June 26, 2019 Reading Time: 5 minutes
Image credits: Daniel Lee/flikr
Priya Lall*
Over the course of 70 years, Asia has undergone a dramatic economic transformation1—reducing its high poverty levels, making technological advancements, and becoming less reliant on agriculture—developing into the global nucleus for manufacturing and services. This economic transformation was at first spurred by the postwar reconstruction of industry in Japan during the 1950s, and was followed by other East Asian countries, namely Singapore, Republic of Korea and Taiwan,2 which prospered by exporting technology. Rapid growth continued with the transformation of the Indian and Chinese economies during the late 20th century, when both countries opened their markets to foreign interests.3 These countries followed different economic trajectories—China sought to attract foreign direct investment into designated industrial zones, which later enabled them to develop their own export orientated manufacturing industry; while India became an exporter of information technology services.
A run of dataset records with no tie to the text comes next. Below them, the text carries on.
(** * kaldi_helpers: the pronunciation-dictionary builder and the transcript cleaner

    A shallow embedding of [make_prn_dict.py] and [clean_json.py].

    Python [str] values are modelled by Rocq strings whose characters are read
    as the code points U+0000..U+00FF; the string methods the scripts call
    ([lower], [strip], [split], [find], [join], [replace], [isdigit] and the
    regular expression [\d]) are written out below with CPython's behaviour
    on that range.  Exceptions are values of [exn]; a run either returns or
    raises, and the loops that CPython would not leave are cut by fuel. *)

From Stdlib Require Import ZArith QArith Lia Ascii String List Sorted Permutation.
From Stdlib Require Import Floats.SpecFloat.
From stdpp Require Import sorting base tactics option list strings gmap functions.

Open Scope Z_scope.
Open Scope nat_scope.

(** ** Exceptions and outcomes *)

Inductive exn : Type :=
| AttributeError (msg : string)
| TypeError (msg : string)
| IndexError (msg : string)
| OverflowError (msg : string)
| ZeroDivisionError (msg : string).

Inductive outcome (A : Type) : Type :=
| Returned (a : A)
| Raised (e : exn)
| OutOfFuel.

Arguments Returned {A} a.
Arguments Raised {A} e.
Arguments OutOfFuel {A}.

Global Instance outcome_ret : MRet outcome := fun A a => Returned a.
Global Instance outcome_bind : MBind outcome := fun A B k o =>
  match o with
  | Returned a => k a
  | Raised e => Raised e
  | OutOfFuel => OutOfFuel
  end.

(** A computation over a state [S]: the state reached is kept when an
    exception leaves the function, as the writes made before it are. *)
Definition M (S A : Type) : Type := S -> S * outcome A.

Global Instance M_ret {S : Type} : MRet (M S) := fun A a s => (s, Returned a).
Global Instance M_bind {S : Type} : MBind (M S) := fun A B k m s =>
  match m s with
  | (s', Returned a) => k a s'
  | (s', Raised e) => (s', Raised e)
  | (s', OutOfFuel) => (s', OutOfFuel)
  end.

Definition raise {S A : Type} (e : exn) : M S A := fun s => (s, Raised e).
Definition lift {S A : Type} (o : outcome A) : M S A := fun s => (s, o).
Definition modify {S : Type} (f : S -> S) : M S unit := fun s => (f s, Returned tt).
Definition gets {S A : Type} (f : S -> A) : M S A := fun s => (s, Returned (f s)).

(** ** Python strings on the code points below 256 *)

Module Str.

Definition code (c : ascii) : N := N_of_ascii c.

Definition between (lo hi : N) (c : ascii) : bool :=
  ((lo <=? code c)%N && (code c <=? hi)%N)%bool.

(** [str.isspace] of one character: TAB..CR, FS..US, space, NEL, NBSP. *)
Definition isspace (c : ascii) : bool :=
  (between 9 13 c || between 28 32 c || (code c =? 133)%N || (code c =? 160)%N)%bool.

(** The class [\d] of [re] on [str] patterns: the decimal digits (category Nd). *)
Definition isdecimal (c : ascii) : bool := between 48 57 c.

(** [str.isdigit] of one character: also the superscripts U+00B2, U+00B3, U+00B9. *)
Definition isdigit_char (c : ascii) : bool :=
  (between 48 57 c || (code c =? 178)%N || (code c =? 179)%N || (code c =? 185)%N)%bool.

(** [str.lower] of one character: A..Z and U+00C0..U+00DE without U+00D7. *)
Definition lower_char (c : ascii) : ascii :=
  if (between 65 90 c || (between 192 222 c && negb (code c =? 215)%N))%bool
  then ascii_of_N (code c + 32)
  else c.

Fixpoint lower (s : string) : string :=
  match s with
  | EmptyString => EmptyString
  | String c s' => String (lower_char c) (lower s')
  end.

Fixpoint lstrip (s : string) : string :=
  match s with
  | EmptyString => EmptyString
  | String c s' => if isspace c then lstrip s' else s
  end.

Fixpoint rstrip (s : string) : string :=
  match s with
  | EmptyString => EmptyString
  | String c s' =>
      match rstrip s' with
      | EmptyString => if isspace c then EmptyString else String c EmptyString
      | r => String c r
      end
  end.

(** [s.strip()] *)
Definition strip (s : string) : string := rstrip (lstrip s).

(** [s.split()]: the maximal runs of non-whitespace characters.  [cur] is
    the run being read. *)
Fixpoint split_ws_aux (s : string) (cur : string) : list string :=
  match s with
  | EmptyString => match cur with EmptyString => [] | _ => [cur] end
  | String c s' =>
      if isspace c
      then match cur with
           | EmptyString => split_ws_aux s' EmptyString
           | _ => cur :: split_ws_aux s' EmptyString
           end
      else split_ws_aux s' (cur +:+ String c EmptyString)
  end.

Definition split (s : string) : list string := split_ws_aux s EmptyString.

(** [s.split(' ', 1)]: cut at the first space, if there is one. *)
Fixpoint split_space1 (s : string) : list string :=
  match s with
  | EmptyString => [EmptyString]
  | String c s' =>
      if Ascii.eqb c " "%char then [EmptyString; s']
      else match split_space1 s' with
           | [] => [String c EmptyString]
           | h :: t => String c h :: t
           end
  end.

(** [sep.join(l)] *)
Fixpoint join (sep : string) (l : list string) : string :=
  match l with
  | [] => EmptyString
  | [x] => x
  | x :: l' => x +:+ sep +:+ join sep l'
  end.

(** [s.find(sub, start)], with [-1] when [sub] does not occur from [start] on;
    [String.index] is the search itself. *)
Definition find (s sub : string) (start : nat) : Z :=
  match String.index start sub s with
  | Some i => Z.of_nat i
  | None => (-1)%Z
  end.

(** [s[i]] *)
Definition getitem (s : string) (i : nat) : outcome string :=
  match String.get i s with
  | Some c => Returned (String c EmptyString)
  | None => Raised (IndexError "string index out of range")
  end.

(** [s.replace(mark, "")] for a one-character [mark]. *)
Fixpoint remove_char (mark : ascii) (s : string) : string :=
  match s with
  | EmptyString => EmptyString
  | String c s' =>
      if Ascii.eqb c mark then remove_char mark s' else String c (remove_char mark s')
  end.

Fixpoint forallb (p : ascii -> bool) (s : string) : bool :=
  match s with
  | EmptyString => true
  | String c s' => (p c && forallb p s')%bool
  end.

Fixpoint existsb (p : ascii -> bool) (s : string) : bool :=
  match s with
  | EmptyString => false
  | String c s' => (p c || existsb p s')%bool
  end.

(** [s.isdigit()]: every character is a digit and there is at least one. *)
Definition isdigit (s : string) : bool :=
  match s with
  | EmptyString => false
  | _ => forallb isdigit_char s
  end.

(** [bool(re.search(r"\d", s))] *)
Definition search_digit (s : string) : bool := existsb isdecimal s.

(** Truthiness of a [str]: the empty string is falsy. *)
Definition truthy (s : string) : bool :=
  match s with EmptyString => false | _ => true end.

Definition nl : string := String "010"%char EmptyString.

(** [f.readlines()] of a text stream, its line ends already translated to
    ['\n']: every line keeps its ['\n']; a last line without one is returned
    as it is, and no line is empty. *)
Fixpoint readlines_aux (s : string) (cur : string) : list string :=
  match s with
  | EmptyString => match cur with EmptyString => [] | _ => [cur] end
  | String c s' =>
      if Ascii.eqb c "010"%char
      then (cur +:+ nl) :: readlines_aux s' EmptyString
      else readlines_aux s' (cur +:+ String c EmptyString)
  end.

Definition readlines (content : string) : list string :=
  readlines_aux content EmptyString.

End Str.

(** ** make_prn_dict.py *)

(** The two kinds of container the script's [oov_characters] can denote:
    the literal [{}] is an empty [dict]; [.add] exists on [set] only. *)
Inductive pyobj : Type :=
| PyDict (d : gmap string string)
| PySet (s : gset string).

(** [o.add(x)] *)
Definition add (o : pyobj) (x : string) : outcome pyobj :=
  match o with
  | PySet s => Returned (PySet ({[ x ]} ∪ s))
  | PyDict _ => Raised (AttributeError "'dict' object has no attribute 'add'")
  end.

(** The elements a [for] loop over the container visits (the keys of a
    [dict]); their order is the container's own. *)
Definition iterate (o : pyobj) : list string :=
  match o with
  | PySet s => elements s
  | PyDict d => (map_to_list d).*1
  end.

(** What a run of [generate_dictionary] writes: the lines written to the
    lexicon file, the [oov_characters] container, the lines printed to
    [sys.stderr]. *)
Record lexicon_run : Type := {
  output_file : list string;
  oov_characters : pyobj;
  stderr : list string
}.

Definition write (line : string) : M lexicon_run unit :=
  modify (fun st => {| output_file := output_file st ++ [line];
                       oov_characters := oov_characters st;
                       stderr := stderr st |}).

Definition print_stderr (line : string) : M lexicon_run unit :=
  modify (fun st => {| output_file := output_file st;
                       oov_characters := oov_characters st;
                       stderr := stderr st ++ [line] |}).

(** [oov_characters.add(c)] *)
Definition oov_add (c : string) : M lexicon_run unit :=
  fun st =>
    match add (oov_characters st) c with
    | Returned o => ({| output_file := output_file st;
                        oov_characters := o;
                        stderr := stderr st |}, Returned tt)
    | Raised e => (st, Raised e)
    | OutOfFuel => (st, OutOfFuel)
    end.

(** [parse_input], on the text of the word list. *)
Fixpoint parse_input_lines (lines : list string) : list string :=
  match lines with
  | [] => []
  | line :: rest =>
      let token := Str.strip line in
      if 0 <? String.length token
      then token :: parse_input_lines rest
      else parse_input_lines rest
  end.

Definition parse_input (input_file : string) : list string :=
  parse_input_lines (Str.readlines input_file).

(** The loop of [parse_configs] over the lines of the config file: the
    mappings in the order they are appended. *)
Fixpoint collect_mappings (lines : list string) : outcome (list (string * string)) :=
  match lines with
  | [] => Returned []
  | line :: rest =>
      c ← Str.getitem line 0;
      if String.eqb c "#" then collect_mappings rest
      else
        let mapping := List.filter Str.truthy (Str.split_space1 (Str.strip line)) in
        match mapping with
        | m0 :: m1 :: _ =>
            sound_mappings ← collect_mappings rest;
            Returned ((m0, m1) :: sound_mappings)
        | _ => collect_mappings rest
        end
  end.

(** [l.sort(key=key, reverse=True)]: the stable sort by decreasing key.
    [x] stood before every element of [l], so it goes before the elements
    of its own key. *)
Fixpoint insert_reverse {A : Type} (key : A -> nat) (x : A) (l : list A) : list A :=
  match l with
  | [] => [x]
  | y :: l' => if key x <? key y then y :: insert_reverse key x l' else x :: y :: l'
  end.

Fixpoint sort_reverse {A : Type} (key : A -> nat) (l : list A) : list A :=
  match l with
  | [] => []
  | x :: l' => insert_reverse key x (sort_reverse key l')
  end.

Definition grapheme_length (maps : string * string) : nat := String.length maps.1.

Definition parse_configs (config_file : string) : outcome (list (string * string)) :=
  sound_mappings ← collect_mappings (Str.readlines config_file);
  Returned (sort_reverse grapheme_length sound_mappings).

(** The [for maps in sound_mappings] loop: the first mapping that
    [token_lower.find(maps[0], current_index) == current_index] accepts. *)
Definition accepts (token_lower : string) (current_index : nat) (maps : string * string) : bool :=
  (Str.find token_lower maps.1 current_index =? Z.of_nat current_index)%Z.

Definition first_match (sound_mappings : list (string * string))
    (token_lower : string) (current_index : nat) : option (string * string) :=
  List.find (accepts token_lower current_index) sound_mappings.

(** The [while current_index < len(token_lower)] loop. *)
Fixpoint segment (fuel : nat) (sound_mappings : list (string * string))
    (token_lower : string) (current_index : nat) (res : list string)
    : M lexicon_run (list string) :=
  if current_index <? String.length token_lower then
    match fuel with
    | O => lift OutOfFuel
    | S fuel' =>
        match first_match sound_mappings token_lower current_index with
        | Some maps =>
            segment fuel' sound_mappings token_lower
              (current_index + String.length maps.1) (res ++ [maps.2])
        | None =>
            c ← lift (Str.getitem token_lower current_index);
            oov_add c;;
            segment fuel' sound_mappings token_lower
              (current_index + 1) (res ++ ["(" +:+ c +:+ ")"])
        end
    end
  else mret res.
The upward trajectory of these countries enabled the Asian region to act as a significant contributor to the achievement of a number of Millennium Development Goals; the foremost being the eradication of extreme poverty and hunger. Indeed, the top five contributors to this goal were in Asia (India, China, Indonesia, Pakistan and Viet Nam).4 This resulted in the proportion of people experiencing extreme poverty within the regions of East and South Asia falling from 80% in 1990 to slightly less than 60% in 2010.5 As a consequence, all Asian countries, apart from Nepal and Afghanistan, have transitioned to middle-income status.6 The economic rise of Asia is projected to continue into the next 40 years, leading experts to equate the 21st century with the economic juggernaut of Asia.7
This meteoric rise, however, comes with a corresponding cost as many formerly impoverished Asian countries face the prospect of dealing with rapidly ageing populations due to a decline in the rate of fertility and an improvement in life expectancy. Between 1960 and 2017, life expectancy increased from 44 to 76 years,8 while the fertility rate declined9 from 5.7 to 1.6 in China. Although this demographic transition could be perceived as being symptomatic of prosperity in the region coupled with the success of healthcare programmes; many policymakers argue that it could potentially pose a challenge to social and economic development. It is predicted that the number of economically dependent people may outstrip the number of those economically active in east and southeast Asia. For example, the dependence ratio has been projected to rise from 36% in 2010 to 45% in 2025 in China.10 Policymakers and experts have, therefore, used ominous metaphors of natural disasters, such as ‘silver tsunami’ and ‘gray dawn,’ to underline the significance of this demographic transition.11
It could be argued that the demographic transition towards an ageing population has been as unprecedented as that of the rapid ascension of the Asian economy. In wealthier European countries like France, this demographic transition occurred over a period of 150 years,12 giving them leeway to develop a set of ageing-related social and healthcare policies. In contrast, many Asian countries will have to adapt to an ageing population over the far shorter time period of 20 years or less. Thus, it has been predicted that many Asian countries, particularly China, will “grow old before getting rich.”13
Although Hui Liangyu, China’s Vice Premier, admitted that, ‘China has not adequately prepared to respond to the ageing population,’14 relatively little effort has been made to develop policies targeted15 towards ageing populations in middle-income Asian countries. Failure to develop ageing policies have emanated from false perceptions of the family unit, continued complacency on the scale of the issue and lack of action from international organisations. It is often expected that the family unit should be able to absorb the costs of providing and caring for elderly relatives, owing to perceptions that it remains cohesive through bonds strengthened by cultural norms of filial piety.16 This is compounded by the fact that scant attention has been paid to ageing by the UN, which has failed to incorporate ageing17 into any Millennium Development Goals.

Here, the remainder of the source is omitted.